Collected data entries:
Content starts

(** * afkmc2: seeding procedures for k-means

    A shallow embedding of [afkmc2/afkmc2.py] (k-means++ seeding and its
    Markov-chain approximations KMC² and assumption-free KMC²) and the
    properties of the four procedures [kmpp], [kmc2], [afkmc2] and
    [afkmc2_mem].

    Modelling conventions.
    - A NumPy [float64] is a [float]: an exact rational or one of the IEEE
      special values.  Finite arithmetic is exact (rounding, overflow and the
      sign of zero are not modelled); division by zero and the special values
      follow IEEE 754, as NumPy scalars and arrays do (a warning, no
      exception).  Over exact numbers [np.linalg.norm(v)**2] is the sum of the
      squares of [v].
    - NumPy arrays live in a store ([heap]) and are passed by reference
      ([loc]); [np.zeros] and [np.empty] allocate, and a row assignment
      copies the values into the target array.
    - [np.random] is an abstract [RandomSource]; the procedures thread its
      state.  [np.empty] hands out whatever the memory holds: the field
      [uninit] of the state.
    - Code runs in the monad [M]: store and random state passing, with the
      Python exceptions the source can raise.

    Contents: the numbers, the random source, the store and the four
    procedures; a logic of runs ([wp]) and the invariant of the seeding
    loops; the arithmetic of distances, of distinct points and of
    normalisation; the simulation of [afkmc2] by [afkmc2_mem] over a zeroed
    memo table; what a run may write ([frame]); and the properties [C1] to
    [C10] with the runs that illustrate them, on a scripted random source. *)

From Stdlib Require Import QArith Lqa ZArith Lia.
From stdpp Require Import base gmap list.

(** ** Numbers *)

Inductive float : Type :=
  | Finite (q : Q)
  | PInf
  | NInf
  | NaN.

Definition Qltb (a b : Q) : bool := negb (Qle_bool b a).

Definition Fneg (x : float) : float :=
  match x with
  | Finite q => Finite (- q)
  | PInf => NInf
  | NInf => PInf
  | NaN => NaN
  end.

Content ends

_Directions for this task_
Which lines in the data above hold the string "arithmetic"? Return each of them.

_Output of the exercise_
      special values.  Finite arithmetic is exact (rounding, overflow and the
    loops; the arithmetic of distances, of distinct points and of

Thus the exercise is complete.